Recorded data —
________________________________________

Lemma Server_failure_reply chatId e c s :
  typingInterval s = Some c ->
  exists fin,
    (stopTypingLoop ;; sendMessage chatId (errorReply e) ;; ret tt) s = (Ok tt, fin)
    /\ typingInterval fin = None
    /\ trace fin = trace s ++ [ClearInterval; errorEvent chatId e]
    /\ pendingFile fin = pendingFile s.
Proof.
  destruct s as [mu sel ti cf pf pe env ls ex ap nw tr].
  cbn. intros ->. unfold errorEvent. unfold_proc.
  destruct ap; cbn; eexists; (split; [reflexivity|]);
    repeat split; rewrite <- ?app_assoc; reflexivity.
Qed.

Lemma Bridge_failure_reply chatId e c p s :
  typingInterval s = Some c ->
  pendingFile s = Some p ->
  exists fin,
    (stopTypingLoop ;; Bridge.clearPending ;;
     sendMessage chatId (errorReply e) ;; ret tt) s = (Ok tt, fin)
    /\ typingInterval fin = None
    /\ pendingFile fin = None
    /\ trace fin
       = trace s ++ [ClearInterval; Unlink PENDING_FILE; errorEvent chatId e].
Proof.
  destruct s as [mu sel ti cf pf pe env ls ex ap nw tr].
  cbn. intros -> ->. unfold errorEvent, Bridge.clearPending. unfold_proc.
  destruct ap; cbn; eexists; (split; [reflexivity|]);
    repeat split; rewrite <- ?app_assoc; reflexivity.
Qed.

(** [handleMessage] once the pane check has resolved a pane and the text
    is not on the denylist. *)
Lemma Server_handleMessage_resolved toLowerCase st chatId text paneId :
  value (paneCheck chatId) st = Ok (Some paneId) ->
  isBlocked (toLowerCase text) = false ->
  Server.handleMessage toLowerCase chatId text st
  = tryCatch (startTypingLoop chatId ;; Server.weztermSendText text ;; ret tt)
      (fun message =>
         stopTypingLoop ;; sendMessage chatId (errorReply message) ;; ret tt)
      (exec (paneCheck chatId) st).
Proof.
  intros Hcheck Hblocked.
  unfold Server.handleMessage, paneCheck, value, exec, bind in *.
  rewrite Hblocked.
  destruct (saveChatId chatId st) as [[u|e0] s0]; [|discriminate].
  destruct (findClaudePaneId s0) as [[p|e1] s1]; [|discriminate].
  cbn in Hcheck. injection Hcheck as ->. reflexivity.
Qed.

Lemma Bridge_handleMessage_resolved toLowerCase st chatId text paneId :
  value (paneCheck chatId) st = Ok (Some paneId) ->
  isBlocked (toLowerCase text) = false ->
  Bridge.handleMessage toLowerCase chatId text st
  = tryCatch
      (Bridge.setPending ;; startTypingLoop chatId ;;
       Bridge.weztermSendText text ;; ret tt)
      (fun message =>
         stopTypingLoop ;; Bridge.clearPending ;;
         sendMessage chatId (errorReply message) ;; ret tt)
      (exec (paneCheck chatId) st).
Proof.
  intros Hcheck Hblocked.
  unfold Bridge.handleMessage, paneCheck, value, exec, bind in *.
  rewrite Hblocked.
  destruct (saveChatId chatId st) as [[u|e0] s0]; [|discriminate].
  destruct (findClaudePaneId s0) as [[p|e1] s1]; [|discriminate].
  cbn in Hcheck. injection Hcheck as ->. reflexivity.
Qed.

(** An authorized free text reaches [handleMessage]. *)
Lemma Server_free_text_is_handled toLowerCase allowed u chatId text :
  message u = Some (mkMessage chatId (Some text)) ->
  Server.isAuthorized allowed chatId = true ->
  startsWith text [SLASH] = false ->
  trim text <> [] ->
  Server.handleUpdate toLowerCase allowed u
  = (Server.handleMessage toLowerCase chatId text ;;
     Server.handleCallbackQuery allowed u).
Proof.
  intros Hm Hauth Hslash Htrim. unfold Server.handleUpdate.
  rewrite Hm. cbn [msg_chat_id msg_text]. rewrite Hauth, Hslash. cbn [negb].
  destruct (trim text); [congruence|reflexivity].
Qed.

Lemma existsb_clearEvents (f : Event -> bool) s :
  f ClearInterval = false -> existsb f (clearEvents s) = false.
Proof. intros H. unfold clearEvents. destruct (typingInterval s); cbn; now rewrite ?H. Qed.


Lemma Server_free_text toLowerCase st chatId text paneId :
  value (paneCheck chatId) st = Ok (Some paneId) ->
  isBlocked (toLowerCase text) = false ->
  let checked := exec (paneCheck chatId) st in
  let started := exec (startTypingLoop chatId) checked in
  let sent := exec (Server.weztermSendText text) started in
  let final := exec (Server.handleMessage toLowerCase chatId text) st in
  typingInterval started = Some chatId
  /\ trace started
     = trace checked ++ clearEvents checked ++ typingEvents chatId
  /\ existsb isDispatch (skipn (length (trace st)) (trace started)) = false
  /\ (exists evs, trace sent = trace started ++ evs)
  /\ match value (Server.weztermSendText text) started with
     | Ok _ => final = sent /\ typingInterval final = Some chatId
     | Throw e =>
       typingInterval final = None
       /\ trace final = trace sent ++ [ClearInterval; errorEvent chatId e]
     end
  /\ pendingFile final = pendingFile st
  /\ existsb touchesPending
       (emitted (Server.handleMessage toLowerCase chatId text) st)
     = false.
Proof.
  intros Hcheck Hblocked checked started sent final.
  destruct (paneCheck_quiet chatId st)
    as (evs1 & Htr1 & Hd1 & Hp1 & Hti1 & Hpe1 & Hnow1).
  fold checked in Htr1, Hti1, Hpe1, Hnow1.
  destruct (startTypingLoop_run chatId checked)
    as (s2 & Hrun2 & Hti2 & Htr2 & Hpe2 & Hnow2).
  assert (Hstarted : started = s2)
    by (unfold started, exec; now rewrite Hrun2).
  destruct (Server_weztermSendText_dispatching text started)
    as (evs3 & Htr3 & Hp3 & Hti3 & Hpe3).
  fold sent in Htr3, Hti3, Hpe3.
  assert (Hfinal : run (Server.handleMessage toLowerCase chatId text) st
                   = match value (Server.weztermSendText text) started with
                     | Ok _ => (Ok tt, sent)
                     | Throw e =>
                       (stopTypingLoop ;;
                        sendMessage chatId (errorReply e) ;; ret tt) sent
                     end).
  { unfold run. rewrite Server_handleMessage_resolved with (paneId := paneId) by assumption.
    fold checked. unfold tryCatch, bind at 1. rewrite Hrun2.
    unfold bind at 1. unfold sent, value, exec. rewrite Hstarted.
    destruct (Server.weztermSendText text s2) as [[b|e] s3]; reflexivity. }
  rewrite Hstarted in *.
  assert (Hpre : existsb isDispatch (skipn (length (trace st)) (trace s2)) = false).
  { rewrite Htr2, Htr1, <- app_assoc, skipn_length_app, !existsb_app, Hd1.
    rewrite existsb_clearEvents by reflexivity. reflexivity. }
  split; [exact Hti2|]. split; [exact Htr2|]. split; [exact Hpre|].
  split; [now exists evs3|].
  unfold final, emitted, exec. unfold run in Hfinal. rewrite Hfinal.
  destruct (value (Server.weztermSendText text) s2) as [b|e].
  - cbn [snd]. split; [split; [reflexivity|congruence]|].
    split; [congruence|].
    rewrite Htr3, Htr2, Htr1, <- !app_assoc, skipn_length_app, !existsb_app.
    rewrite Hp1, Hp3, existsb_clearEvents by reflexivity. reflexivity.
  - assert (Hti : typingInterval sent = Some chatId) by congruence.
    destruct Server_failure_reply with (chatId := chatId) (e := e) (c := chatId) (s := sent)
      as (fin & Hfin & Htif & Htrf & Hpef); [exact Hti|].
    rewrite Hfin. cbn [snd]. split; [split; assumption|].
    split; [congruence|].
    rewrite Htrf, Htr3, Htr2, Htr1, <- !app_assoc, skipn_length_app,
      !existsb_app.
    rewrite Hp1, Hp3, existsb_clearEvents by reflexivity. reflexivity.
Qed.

________________________________________

Activity —
Every entry is to be repeated exactly as it stands.

Finished task —
Lemma Server_failure_reply chatId e c s :
  typingInterval s = Some c ->
  exists fin,
    (stopTypingLoop ;; sendMessage chatId (errorReply e) ;; ret tt) s = (Ok tt, fin)
    /\ typingInterval fin = None
    /\ trace fin = trace s ++ [ClearInterval; errorEvent chatId e]
    /\ pendingFile fin = pendingFile s.
Proof.
  destruct s as [mu sel ti cf pf pe env ls ex ap nw tr].
  cbn. intros ->. unfold errorEvent. unfold_proc.
  destruct ap; cbn; eexists; (split; [reflexivity|]);
    repeat split; rewrite <- ?app_assoc; reflexivity.
Qed.

Lemma Bridge_failure_reply chatId e c p s :
  typingInterval s = Some c ->
  pendingFile s = Some p ->
  exists fin,
    (stopTypingLoop ;; Bridge.clearPending ;;
     sendMessage chatId (errorReply e) ;; ret tt) s = (Ok tt, fin)
    /\ typingInterval fin = None
    /\ pendingFile fin = None
    /\ trace fin
       = trace s ++ [ClearInterval; Unlink PENDING_FILE; errorEvent chatId e].
Proof.
  destruct s as [mu sel ti cf pf pe env ls ex ap nw tr].
  cbn. intros -> ->. unfold errorEvent, Bridge.clearPending. unfold_proc.
  destruct ap; cbn; eexists; (split; [reflexivity|]);
    repeat split; rewrite <- ?app_assoc; reflexivity.
Qed.

(** [handleMessage] once the pane check has resolved a pane and the text
    is not on the denylist. *)
Lemma Server_handleMessage_resolved toLowerCase st chatId text paneId :
  value (paneCheck chatId) st = Ok (Some paneId) ->
  isBlocked (toLowerCase text) = false ->
  Server.handleMessage toLowerCase chatId text st
  = tryCatch (startTypingLoop chatId ;; Server.weztermSendText text ;; ret tt)
      (fun message =>
         stopTypingLoop ;; sendMessage chatId (errorReply message) ;; ret tt)
      (exec (paneCheck chatId) st).
Proof.
  intros Hcheck Hblocked.
  unfold Server.handleMessage, paneCheck, value, exec, bind in *.
  rewrite Hblocked.
  destruct (saveChatId chatId st) as [[u|e0] s0]; [|discriminate].
  destruct (findClaudePaneId s0) as [[p|e1] s1]; [|discriminate].
  cbn in Hcheck. injection Hcheck as ->. reflexivity.
Qed.

Lemma Bridge_handleMessage_resolved toLowerCase st chatId text paneId :
  value (paneCheck chatId) st = Ok (Some paneId) ->
  isBlocked (toLowerCase text) = false ->
  Bridge.handleMessage toLowerCase chatId text st
  = tryCatch
      (Bridge.setPending ;; startTypingLoop chatId ;;
       Bridge.weztermSendText text ;; ret tt)
      (fun message =>
         stopTypingLoop ;; Bridge.clearPending ;;
         sendMessage chatId (errorReply message) ;; ret tt)
      (exec (paneCheck chatId) st).
Proof.
  intros Hcheck Hblocked.
  unfold Bridge.handleMessage, paneCheck, value, exec, bind in *.
  rewrite Hblocked.
  destruct (saveChatId chatId st) as [[u|e0] s0]; [|discriminate].
  destruct (findClaudePaneId s0) as [[p|e1] s1]; [|discriminate].
  cbn in Hcheck. injection Hcheck as ->. reflexivity.
Qed.

(** An authorized free text reaches [handleMessage]. *)
Lemma Server_free_text_is_handled toLowerCase allowed u chatId text :
  message u = Some (mkMessage chatId (Some text)) ->
  Server.isAuthorized allowed chatId = true ->
  startsWith text [SLASH] = false ->
  trim text <> [] ->
  Server.handleUpdate toLowerCase allowed u
  = (Server.handleMessage toLowerCase chatId text ;;
     Server.handleCallbackQuery allowed u).
Proof.
  intros Hm Hauth Hslash Htrim. unfold Server.handleUpdate.
  rewrite Hm. cbn [msg_chat_id msg_text]. rewrite Hauth, Hslash. cbn [negb].
  destruct (trim text); [congruence|reflexivity].
Qed.

Lemma existsb_clearEvents (f : Event -> bool) s :
  f ClearInterval = false -> existsb f (clearEvents s) = false.
Proof. intros H. unfold clearEvents. destruct (typingInterval s); cbn; now rewrite ?H. Qed.


Lemma Server_free_text toLowerCase st chatId text paneId :
  value (paneCheck chatId) st = Ok (Some paneId) ->
  isBlocked (toLowerCase text) = false ->
  let checked := exec (paneCheck chatId) st in
  let started := exec (startTypingLoop chatId) checked in
  let sent := exec (Server.weztermSendText text) started in
  let final := exec (Server.handleMessage toLowerCase chatId text) st in
  typingInterval started = Some chatId
  /\ trace started
     = trace checked ++ clearEvents checked ++ typingEvents chatId
  /\ existsb isDispatch (skipn (length (trace st)) (trace started)) = false
  /\ (exists evs, trace sent = trace started ++ evs)
  /\ match value (Server.weztermSendText text) started with
     | Ok _ => final = sent /\ typingInterval final = Some chatId
     | Throw e =>
       typingInterval final = None
       /\ trace final = trace sent ++ [ClearInterval; errorEvent chatId e]
     end
  /\ pendingFile final = pendingFile st
  /\ existsb touchesPending
       (emitted (Server.handleMessage toLowerCase chatId text) st)
     = false.
Proof.
  intros Hcheck Hblocked checked started sent final.
  destruct (paneCheck_quiet chatId st)
    as (evs1 & Htr1 & Hd1 & Hp1 & Hti1 & Hpe1 & Hnow1).
  fold checked in Htr1, Hti1, Hpe1, Hnow1.
  destruct (startTypingLoop_run chatId checked)
    as (s2 & Hrun2 & Hti2 & Htr2 & Hpe2 & Hnow2).
  assert (Hstarted : started = s2)
    by (unfold started, exec; now rewrite Hrun2).
  destruct (Server_weztermSendText_dispatching text started)
    as (evs3 & Htr3 & Hp3 & Hti3 & Hpe3).
  fold sent in Htr3, Hti3, Hpe3.
  assert (Hfinal : run (Server.handleMessage toLowerCase chatId text) st
                   = match value (Server.weztermSendText text) started with
                     | Ok _ => (Ok tt, sent)
                     | Throw e =>
                       (stopTypingLoop ;;
                        sendMessage chatId (errorReply e) ;; ret tt) sent
                     end).
  { unfold run. rewrite Server_handleMessage_resolved with (paneId := paneId) by assumption.
    fold checked. unfold tryCatch, bind at 1. rewrite Hrun2.
    unfold bind at 1. unfold sent, value, exec. rewrite Hstarted.
    destruct (Server.weztermSendText text s2) as [[b|e] s3]; reflexivity. }
  rewrite Hstarted in *.
  assert (Hpre : existsb isDispatch (skipn (length (trace st)) (trace s2)) = false).
  { rewrite Htr2, Htr1, <- app_assoc, skipn_length_app, !existsb_app, Hd1.
    rewrite existsb_clearEvents by reflexivity. reflexivity. }
  split; [exact Hti2|]. split; [exact Htr2|]. split; [exact Hpre|].
  split; [now exists evs3|].
  unfold final, emitted, exec. unfold run in Hfinal. rewrite Hfinal.
  destruct (value (Server.weztermSendText text) s2) as [b|e].
  - cbn [snd]. split; [split; [reflexivity|congruence]|].
    split; [congruence|].
    rewrite Htr3, Htr2, Htr1, <- !app_assoc, skipn_length_app, !existsb_app.
    rewrite Hp1, Hp3, existsb_clearEvents by reflexivity. reflexivity.
  - assert (Hti : typingInterval sent = Some chatId) by congruence.
    destruct Server_failure_reply with (chatId := chatId) (e := e) (c := chatId) (s := sent)
      as (fin & Hfin & Htif & Htrf & Hpef); [exact Hti|].
    rewrite Hfin. cbn [snd]. split; [split; assumption|].
    split; [congruence|].
    rewrite Htrf, Htr3, Htr2, Htr1, <- !app_assoc, skipn_length_app,
      !existsb_app.
    rewrite Hp1, Hp3, existsb_clearEvents by reflexivity. reflexivity.
Qed.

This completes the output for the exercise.